I have a metal plate where part of my skull used to be. My whole head aches before a rainstorm, and a taste of metal fills my mouth and gives me gooseflesh.
I never tried to reenter my old life. In fact, with each year—fifteen before Timothy went to college—I grew more incredulous that I’d ever lived it. I would gaze up at the glass office buildings in the Loop in a state of wonder. Had I really gone inside one every day? Parked my car in an underground garage? Doled out Christmas checks to security guards? When I passed my former partners on the street, or associates I’d once hounded, I would duck and cower to avoid being recognized. But gradually, I found that, with my longer hair and civilian clothes, the baseball cap I always wore to hide my metal plate, I was invisible to my former colleagues. No one gave me a second look, as if I’d fallen through a trapdoor into a parallel world. There seemed no way to cross back over. It was Trudy who drove to the Loop each day for work and made partner in one of Chicago’s biggest tax firms. Trudy soon remarried, and I took over with our kids. She largely supported me while I slowly paid off my debts; although Janna hadn’t pressed criminal charges against me, she and her husband reunited and sued. I gave them everything, and more, in a negotiated settlement.

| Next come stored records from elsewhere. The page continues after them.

(* ===== verification/Locks.v ===== *)
(** * Locks: libraries/rosestd/include/mutex and shared_mutex

    The locks everything else in the kernel relies on, as the atomic operations on
    their word.  The threads interleave: a step is one atomic operation of one thread,
    in a memory that all of them see alike.  The lock objects that own a lock for a
    scope are at the end. *)
From S2P Require Import Prelude.

(** ** Atomic operations *)

(** A weak exchange may fail for no reason: [spurious]. *)
Definition compare_exchange_weak (spurious : bool) (expected desired : Z) : M Z bool := fun w =>
  if negb spurious && (w =? expected) then Ok (true, desired) else Ok (false, w).
Definition compare_exchange_strong (expected desired : Z) : M Z bool := compare_exchange_weak false expected desired.
Definition fetch_add (v : Z) : M Z Z := fun w => Ok (w, u64 (w + v)).
Definition fetch_sub (v : Z) : M Z Z := fun w => Ok (w, u64 (w - v)).
Definition fetch_xor (v : Z) : M Z Z := fun w => Ok (w, Z.lxor w v).
Definition load_word : M Z Z := gets id.

(** ** [shared_mutex] *)

Definition __unique_mask : Z := Z.shiftl 1 (8 * 8 - 1).

(** A round of the loop of [lock]: whether it ends. *)
Definition lock_round (spurious : bool) : M Z bool := compare_exchange_weak spurious 0 __unique_mask.
Definition try_lock : M Z bool := compare_exchange_strong 0 __unique_mask.
Definition unlock : M Z unit := let* _ := fetch_xor __unique_mask in ret tt.
(** [lock_shared] up to its loop, and a round of the loop: whether it is over. *)
Definition lock_shared_first : M Z bool := let* v := fetch_add 1 in ret (Z.land v __unique_mask =? 0).
Definition lock_shared_round : M Z bool := let* v := load_word in ret (Z.land v __unique_mask =? 0).
(** [try_lock_shared] in two operations: the second takes the first one back. *)
Definition try_lock_shared_first : M Z bool := let* v := fetch_add 1 in ret (Z.land v __unique_mask =? 0).
Definition try_lock_shared_second : M Z unit := let* _ := fetch_sub 1 in ret tt.
Definition unlock_shared : M Z unit := let* _ := fetch_sub 1 in ret tt.

(** Where a thread is: outside, in the loop of [lock], owning the lock alone, in the
    loop of [lock_shared], between the operations of a failed [try_lock_shared], or
    owning the lock with others. *)
Inductive position : Type := Outside | Locking | Unique | SharedWaiting | Undoing | Shared.
#[global] Instance position_eq_dec : EqDecision position. Proof. solve_decision. Defined.

(** What a thread does next: a call, or the next operation of the call it is in. *)
Inductive lock_choice : Type :=
| CallLock | CallTryLock | CallUnlock | CallLockShared | CallTryLockShared | CallUnlockShared
| Continue (spurious : bool).

(** One step of a thread; only an owner unlocks. *)
Definition lock_advance (c : lock_choice) (p : position) : option (M Z position) :=
  match p, c with
  | Outside, CallLock => Some (ret Locking)
  | Outside, CallTryLock => Some (let* b := try_lock in ret (if b then Unique else Outside))
  | Outside, CallLockShared => Some (let* b := lock_shared_first in ret (if b then Shared else SharedWaiting))
  | Outside, CallTryLockShared => Some (let* b := try_lock_shared_first in ret (if b then Shared else Undoing))
  | Locking, Continue spurious => Some (let* b := lock_round spurious in ret (if b then Unique else Locking))
  | SharedWaiting, Continue _ => Some (let* b := lock_shared_round in ret (if b then Shared else SharedWaiting))
  | Undoing, Continue _ => Some (try_lock_shared_second ;; ret Outside)
  | Unique, CallUnlock => Some (unlock ;; ret Outside)
  | Shared, CallUnlockShared => Some (unlock_shared ;; ret Outside)
  | _, _ => None
  end.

I worked as a counselor at a methadone clinic not far from where I used to make my drug buys from Damon. My studio apartment was nearby, and as I walked to work under those same shadowy overpasses where Damon and I used to roll down our windows, I often wondered what had become of him. I didn’t have to wonder, of course—thanks to Own Your UnconsciousTM, we can track down a person we’ve glimpsed just once in our lives. My dad was a big proponent of Own Your Unconscious when it first came out, in 2016; he’d gotten to know Bix Bouton, who invented it. I had no interest in externalizing my consciousness to a Mandala Cube and revisiting my memories, or—worse—filling in what I’d managed to forget. Still, my curiosity about Damon gradually wore away my scruples. Doesn’t it always? If my life has taught me anything, it’s that curiosity and expediency have a sneaky, inexorable power. Resisting them is easy for a minute—a hundred minutes—even a year. But not forever.

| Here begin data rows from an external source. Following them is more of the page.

Lemma lookup_of_drop {A} (k : nat) (l : list A) x m : drop k l = x :: m -> l !! k = Some x /\ drop (S k) l = m.
Proof.
  intros E. split.
  - rewrite <- (Nat.add_0_r k), <- lookup_drop, E. done.
  - rewrite <- Nat.add_1_r, <- drop_drop, E. done.
Qed.
(** One field: the next argument is handled and the format goes on behind the brace. *)
Lemma handle_field n args ix (k : nat) a (spec : option bytes) text c l : ix <> manual -> Z.of_nat k + 1 < 2 ^ 64 -> args !! k = Some a ->
  handle_arg (Some a) (match spec with Some sp => sp | None => [] end ++ 125 :: c :: l) = Ok (text, 125 :: c :: l) ->
  handle_format (S n) args ix (Z.of_nat k) (123 :: match spec with Some sp => 58 :: sp | None => [] end ++ 125 :: c :: l) =
    let! m := handle_format n args automatic (Z.of_nat (S k)) (c :: l) in Ok (text ++ m).
Proof.
  intros Hix Hk Ha Eh. cbn [handle_format].
  assert (next_arg_id ix (Z.of_nat k) = Ok (automatic, Z.of_nat k, Z.of_nat (S k))) as En.
  { unfold next_arg_id. rewrite u64_id by (split; lia). rewrite (proj2 (Z.eqb_neq _ __num_args)) by (unfold __num_args; lia).
    replace (Z.of_nat k + 1) with (Z.of_nat (S k)) by lia. by destruct ix. }
  destruct spec as [sp|]; cbn [app].
  - rewrite at_end_cons. cbn -[handle_format handle_arg next_arg_id Z.of_nat lookup]. rewrite En. cbn -[handle_format handle_arg Z.of_nat lookup].
    rewrite Nat2Z.id, Ha. rewrite Eh. reflexivity.
  - rewrite at_end_cons. cbn -[handle_format handle_arg next_arg_id Z.of_nat lookup]. rewrite En. cbn -[handle_format handle_arg Z.of_nat lookup].
    rewrite Nat2Z.id, Ha. cbn [app] in Eh. rewrite Eh. reflexivity.
Qed.

Lemma handle_pieces ps : Forall piece_ok ps -> forall fuel args (k : nat) ix, Z.of_nat (k + length ps) + 1 < 2 ^ 64 ->
  (length (concat (print_piece <$> ps)) < fuel)%nat -> ix <> manual -> drop k args = args_of ps ->
  handle_format fuel args ix (Z.of_nat k) (concat (print_piece <$> ps) ++ [0]) = Ok (concat (render_piece <$> ps)).
Proof.
  induction 1 as [|p ps Hp Hps IH]; intros [|fuel] args k ix Hk Hf Hix Hd; [cbn in Hf; lia|done|cbn in Hf; lia|].
  cbn [fmap list_fmap concat] in *. rewrite length_app in Hf. cbn [length] in Hk.
  assert (exists c l, concat (print_piece <$> ps) ++ [0] = c :: l) as (c & l & Ec) by (destruct (concat _); by eexists _, _).
  destruct p as [d| |t v spec|w]; cbn [print_piece render_piece] in *.
  - cbn [app]. rewrite Ec. cbn [handle_format]. rewrite at_end_cons. cbn [deref then_ tl]. rewrite (proj2 (Z.eqb_neq d 123)) by done. cbn [negb].
    rewrite <- Ec, IH by (done || (cbn in *; lia)). done.
  - cbn [app]. rewrite Ec. cbn [handle_format]. rewrite at_end_cons. cbn [deref then_ tl]. change (negb (123 =? 123)) with false. cbv iota. cbn [deref then_ tl]. change (123 =? 123) with true. cbv iota.
    rewrite <- Ec, IH by (done || (cbn in *; lia)). done.
  - destruct (lookup_of_drop k args _ _ Hd) as [Ha Hd'].
    pose proof (handle_field fuel args ix k _ (print_spec <$> spec) (render (default plain spec) v) c l Hix ltac:(lia) Ha) as Es.
    specialize (Es ltac:(pose proof (field_handled t v spec c l Hp) as F; by destruct spec)).
    transitivity (handle_format (S fuel) args ix (Z.of_nat k) (123 :: match print_spec <$> spec with Some sp => 58 :: sp | None => [] end ++ 125 :: c :: l)).
    { f_equal. rewrite <- Ec. destruct spec; cbn; rewrite <- ?app_assoc; done. }
    rewrite Es, <- Ec, IH; [done|lia|destruct spec; cbn in Hf; rewrite ?length_app in Hf; lia|done|done].
  - destruct (lookup_of_drop k args _ _ Hd) as [Ha Hd'].
    pose proof (handle_field fuel args ix k _ None w c l Hix ltac:(lia) Ha (word_handled w c l)) as Es.
    transitivity (handle_format (S fuel) args ix (Z.of_nat k) (123 :: [] ++ 125 :: c :: l)); [by rewrite <- Ec|].
    rewrite Es, <- Ec, IH; [done|lia|cbn in Hf; lia|done|done].
Qed.

(** C23: what is printed is what was meant.  A format put together from characters,
    escaped braces, words, and numbers with or without a specifier writes the
    characters, the words and the numbers in order: each number with its sign, its
    prefix and its digits, filled up to the width at the side that was asked for or,
    behind the prefix, with zeros.  Digits of a width after the first must not be 9,
    and the least value of a signed type is left out. *)
Theorem format_renders ps : Forall piece_ok ps -> Z.of_nat (length ps) + 1 < 2 ^ 64 ->
  format_to (concat (print_piece <$> ps)) (args_of ps) = Ok (concat (render_piece <$> ps)).
Proof. intros Hps Hn. apply (handle_pieces ps Hps _ _ 0); [lia|lia|done|done]. Qed.

(** The digits of a number stand for it. *)
Lemma digits_stand_for base v : 2 <= base <= 36 -> 0 <= v < 2 ^ 64 -> number_of base (digits base v) = v.
Proof. intros Hb Hv. by destruct (digits_ok base v Hb Hv) as (_ & ? & _). Qed.
(** A number takes the room that was asked for. *)
Lemma render_width p v : (Z.to_nat (width_value (sp_width p)) <= length (render p v))%nat.
Proof.
  unfold render. destruct (sp_place p) as [[fill []]|]; [| | |destruct (sp_zero p)]; rewrite ?length_app, ?length_replicate, ?length_app; lia.
Qed.

Definition report_pieces : list piece :=
  [Literal 97; Field uint64_t 17 None; Brace; Field uint64_t 255 (Some (mkSpecifier None None true true [49; 48] (Some P_x)));
   Word [98; 99]; Field int64_t (-42) (Some (mkSpecifier (Some (Some 42, align_middle)) None false false [56] None))].
Lemma report_pieces_ok : Forall piece_ok report_pieces.
Proof.
  assert (forall t v spec, 0 < bits t <= 64 -> - type_max t <= v -> v <= type_max t -> (is_signed t = false -> 0 <= v) -> (forall p, spec = Some p -> spec_ok p) -> piece_ok (Field t v spec)) as HF by done.
  assert (forall w, Forall (fun c => 49 <= c < 57 \/ c = 48) w -> hd 49 w <> 48 -> width_value w < 256 -> width_ok w) as HW.
  { intros w Hw Hh Hv. split; [|done]. destruct w as [|c w]; [done|]. apply Forall_cons in Hw as [Hc Hw]. cbn in Hh. split; [lia|].
    eapply Forall_impl; [exact Hw|]. intros d Hd. cbn beta in Hd. lia. }
  unfold report_pieces. repeat (apply Forall_cons; split); try done; apply HF; try (cbn; lia); try (by vm_compute); intros p [= <-];
    (split; [by intros c a [= <- <-]|]); (split; [done|]); apply HW; try done; repeat constructor; lia.
Qed.
Lemma format_renders_witness :
  format_to (concat (print_piece <$> report_pieces)) (args_of report_pieces) = Ok (concat (render_piece <$> report_pieces)).
Proof. apply (format_renders report_pieces report_pieces_ok). cbn. lia. Defined.
Example reported : format_to (text "a{}{{{:#010x}{}{:*^8}") [ArgInt uint64_t 17; ArgInt uint64_t 255; ArgString (text "bc"); ArgInt int64_t (-42)] = Ok (text "a17{0x000000ffbc**-42***").
Proof. by vm_compute. Qed.

(** ** Formats that are refused *)

(** A pointer with its type, an argument with its number, and a width such as 19. *)
Example pointer_type_refused : format_to (text "{:p}") [ArgPointer 16] = Err (Panic "unterminated format specifier found") /\ format_to (text "{}") [ArgPointer 16] = Ok (text "0x10").
Proof. by vm_compute. Qed.
Example indices_refused : format_to (text "{0}") [ArgInt uint64_t 5] = Err (Panic "indexed format specifier specifies an index beyond the number of provided arguments").
Proof. by vm_compute. Qed.
Example nines_refused : format_to (text "{:19}") [ArgInt uint64_t 5] = Err (Panic "found unexpected characters at the position of a format type specifier").
Proof. by vm_compute. Qed.
(** The least signed value overflows, a width above 255 wraps, and a closing brace that
    is doubled is written twice. *)
Example least_value_faults : format_to (text "{}") [ArgInt int64_t (- 2 ^ 63)] = Err Fault.
Proof. by vm_compute. Qed.
Example wide_field_wraps : format_to (text "{:258}") [ArgInt uint64_t 5] = Ok (text " 5").
Proof. by vm_compute. Qed.
Example closing_braces_doubled : format_to (text "}}") [] = Ok (text "}}").
Proof. by vm_compute. Qed.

In the thirteen years since Own Your Unconscious had been released, one of its ancillary features—the Collective Consciousness—had gradually become central. By uploading all or part of your externalized memory to an online “collective,” you gained proportionate access to the anonymous thoughts and memories of everyone in the world, living or dead, who had done the same. Finally, I caved and bought Mandala’s Hey, What Ever Happened To…??. The process was frictionless, as promised: thirty minutes with electrodes attached to my head as I closed my eyes and pictured my interactions with Damon (thereby releasing those specific memories to the collective); then a twenty-minute wait while my “content” churned in the collective gyre, searching for facial matches. As I watched the wheel spin on the desktop computer in my studio apartment, I noticed I was gritting my teeth; I wanted Damon to have achieved something great! What that meant, I wasn’t sure: Stockbroker? Managing partner at my old law firm? Governor? (Illinois joke.)
I had the story soon enough in the form of scattered “gray grabs” from the Collective Consciousness: people’s anonymous memories that included Damon. I watched teenage Damon in prep school slacks, whittling the underside of a desk; then slightly older Damon hyperventilating in a teen group therapy session in deep woods, firelight lapping his anguished face; young-adult Damon gazing out the window of a college classroom at a crisp white steeple, and around the same time (same haircut, sweatshirt), Damon hawking stolen stereo equipment from the rear of a Toyota hatchback; Damon as I knew him, a young man toiling for a drug dealer to pay off some kind of debt. The last gray grab, dated the previous year, showed Damon in orange, doing push-ups in a penitentiary yard. The smile he sprang at the anonymous viewer was the very same I remembered seeing through our open car windows. I realized that the person Damon had reminded me of was myself: another white male who’d managed to blow through countless advantages and opportunities and fail catastrophically. The knowledge that he’d fared worse than I had was depressing, literally. I became depressed. I hadn’t realized how badly I’d wished for Damon to thrive.